# Task prompt
Go to the line containing "interp Sample.answers_of (ensureImportedContent" in the records below and print it and every following line exactly, on through the line containing "Proof. by apply", then stop.

[Stored data]
※ ※ ※

Lemma any_references_interp keys cache refs cache' : known cache ->
  interp w (any_references pc keys cache) = Some (inl (refs, cache')) ->
  known cache' /\ (refs = true -> exists key (img : Image), w (EGet KImage key) = Some (inl img) /\ imageReferencesContent img (Name pc) = true).
Proof.
  revert cache. induction keys as [|key keys IH]; intros cache Hk; cbn [any_references]; [by intros [= <- <-]|].
  destruct (find_first _ cache) as [[k []]|] eqn:Hf.
  - intros [= <- <-]. split; [done|]. intros _. apply find_first_Some in Hf as [Hin _]. apply Hk in Hin as (img & ? & ?). eauto.
  - by apply IH.
  - rewrite interp_bind. cbn [Get call interp]. destruct (w (EGet KImage key)) as [[img|err]|] eqn:Hw; [| |done].
    + destruct (imageReferencesContent img (Name pc)) eqn:Hr.
      * intros [= <- <-]. split; [|by eauto]. intros k [[= ->]|Hin]%elem_of_cons; [by eauto|by apply Hk].
      * apply IH. intros k [[=]|Hin]%elem_of_cons. by apply Hk.
    + destruct (IsNotFound err); [|done]. apply IH. intros k [[=]|Hin]%elem_of_cons. by apply Hk.
Qed.

Lemma active_from_interp runs cache active : known cache -> interp w (active_from pc runs cache) = Some (inl active) -> active <> [] ->
  exists key (img : Image), w (EGet KImage key) = Some (inl img) /\ imageReferencesContent img (Name pc) = true.
Proof.
  revert cache active. induction runs as [|run runs IH]; intros cache active Hk; cbn [active_from]; [by intros [= <-]|].
  destruct (negb _); [by apply IH|]. rewrite interp_bind.
  destruct (interp w (any_references _ _ _)) as [[[refs cache']|err]|] eqn:Hr; [|done..].
  destruct (any_references_interp _ _ _ _ Hk Hr) as [Hk' Hrefs]. rewrite interp_bind.
  destruct (interp w (active_from _ _ _)) as [[matches|err]|] eqn:Hm; [|done..]. intros [= <-] Hne.
  destruct refs; [by apply Hrefs|]. by eapply IH.
Qed.
Lemma site_change_guarded site h : site_read h site ->
  wp guard (onChange hex_sha256 MarshalSelection UnmarshalStatus UnmarshalTop UnmarshalIPAM TrackerDeployment site) h (fun _ _ => True).
Proof.
  intros Hr. unfold onChange. apply wp_reading; [unfold listSubnetRefs; apply calls_bind; [by repeat calls_step|by intros []]|].
  intros [refs|err] t1 _; [|exact I]. cbv zeta. set (site1 := site <| site_Status := (site_Status site) <| site_SubnetRefs := refs |> |>).
  assert (Hs1 : same_site site site1) by done.
  assert (Hfin : forall h site' invalid, site_read h site -> same_site site site' ->
    wp guard (err <- updateSiteConditions site' invalid [] false false false "" "" None ;; Ret (reply_of 0 err)) h (fun _ _ => True)).
  { intros h' site' invalid Hr' Hs'. eapply wp_seq; [by eapply site_update_guarded|]. done. }
  change (site_SeederSubnetRef (site_Spec site1)) with (site_SeederSubnetRef (site_Spec site)).
  destruct (site_SeederSubnetRef (site_Spec site)) as [seederRef|] eqn:Href; [|by apply Hfin; [auto|]].
  apply wp_bind. unfold resolveSeedingSubnet. apply wp_bind. split; [done|]. intros [subnet|err] _; cbn [guard history step]; cbn [wp].
  2: { destruct (IsNotFound err); [apply Hfin; [auto|done]|exact I]. }
  set (h2 := (h ++ t1) ++ _). assert (Hr2 : site_read h2 site) by (apply site_read_app; auto).
  destruct (String.eqb_spec (nr_Name (sub_SiteRef (sub_Spec subnet))) (Name site1)) as [Hn|Hn]; cbn [negb]; [|by apply Hfin].
  apply wp_reading; [unfold seederPlacementReady; apply calls_bind; [by repeat calls_step|by intros []]|].
  intros [seederReady|err] t2 _; [|exact I]. cbv zeta.
  change (site_Tracker (site_Spec site1)) with (site_Tracker (site_Spec site)).
  destruct (String.eqb_spec (tr_ExternalURL (site_Tracker (site_Spec site))) "") as [Hx|Hx]; cbn [negb]; [|apply Hfin; [auto|done]].
  destruct (sub_SeederNetworkRef (sub_Spec subnet)) as [ref|] eqn:Hnet; [|apply Hfin; [auto|done]].
  apply wp_reading.
  { unfold runTrackerAddressCheck, fetchNADConfig. apply calls_bind; [apply calls_bind; [by repeat calls_step|by intros []]|by intros []]. }
  intros [checks|err] t3 _; [|exact I]. destruct (tracker_enabled TrackerDeployment) eqn:He; cbn [negb].
  - apply (serve_guarded site); [auto|done|]. exists seederRef. split_and!; try done; [|by rewrite Hnet].
    apply elem_of_app. left. apply elem_of_app. left. apply elem_of_app. right. by left.
  - eapply wp_seq; [eapply (site_update_guarded site); [auto|done]|]. done.
Qed.
Lemma finished_import_never_ingests_witness :
  exists tr res, runs (onChange (H := SimpleMeta.ops) Sample.digest Sample.decode 0 Sample.cfg (Sample.import ImageImportStateFailed None None)) tr res /\
    Forall (fun x => own_affairs (projT1 x)) tr.
Proof.
  set (imp := Sample.import ImageImportStateFailed None None).
  assert (Hrun : exists tr res, runs (onChange (H := SimpleMeta.ops) Sample.digest Sample.decode 0 Sample.cfg imp) tr res).
  { do 2 eexists. eapply (exec_runs (Sample.handler imp inl) _ tt _ tt). vm_compute. reflexivity. }
  destruct Hrun as (tr & res & Hrun). exists tr, res. split; [exact Hrun|].
  apply (finished_import_never_ingests (H := SimpleMeta.ops) Sample.digest Sample.decode 0 Sample.cfg imp tr res); [by left|exact Hrun].
Defined.

Lemma raced_content_is_accepted_witness :
  interp Sample.answers_of (ensureImportedContent (Sample.import "" None None) (content_name (Sample.import "" None None) (Sample.part 1 "")) (Sample.part 1 "")) = Some None.
Proof. by apply (raced_content_is_accepted Sample.answers_of (Sample.import "" None None) (Sample.part 1 "") Demo.not_found Sample.taken). Defined.

(** The race to its end: both contents belong to another, and the import creates
    the Image that binds them and records Succeeded. *)
Example raced_import_succeeds :
  let tr := Sample.trace_of (Sample.import ImageImportStateIngesting None None) (fun _ => inr Sample.taken) in
  omap (fun x => match x with
                 | existT (ECreate KImage i) _ => Some (map (fun r => nr_Name r) (omap is_ContentRef (lay_Slots (img_Layout (image_Spec i)))))
                 | existT (EStatusApply KImport o) _ => Some [imp_State (import_Status o)]
                 | _ => None
                 end) tr = [["noble-p1"; "noble-p3"]; [ImageImportStateSucceeded]].
Proof. vm_compute. reflexivity. Qed.

(** A time to live of zero deletes the import in the reconcile that succeeds, and
    with it, through the owner reference, the claim that the publish Jobs of the
    contents just created are to read: each of their pods mounts it. *)
Example zero_ttl_discards_scratch :
  let publish := mkPublishConfig "publish:1" "" "" [] 0 in
  omap (fun x => match x with
                 | existT (ECreate KContent c) _ =>
                   Some (pc_State (content_Status c) +:+ "/" +:+
                     concat "," (omap (fun v => match vol_Source v with ClaimVolume name true => Some name | _ => None end)
                       (ps_Volumes (pt_Spec (job_Template (buildPublishJob Sample.digest publish c "content"))))))
                 | existT (EDelete KImport key) _ => Some ("delete " +:+ key_Name key)
                 | _ => None
                 end) Sample.healthy = ["/image-ingest-scratch-noble"; "/image-ingest-scratch-noble"; "delete noble"] /\
  Name Sample.claim = "image-ingest-scratch-noble" /\ IsControlledBy Sample.claim (Sample.import "" None None) = true.
Proof. vm_compute. auto. Qed.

※ ※ ※

# Solution for this task
  interp Sample.answers_of (ensureImportedContent (Sample.import "" None None) (content_name (Sample.import "" None None) (Sample.part 1 "")) (Sample.part 1 "")) = Some None.
Proof. by apply (raced_content_is_accepted Sample.answers_of (Sample.import "" None None) (Sample.part 1 "") Demo.not_found Sample.taken). Defined.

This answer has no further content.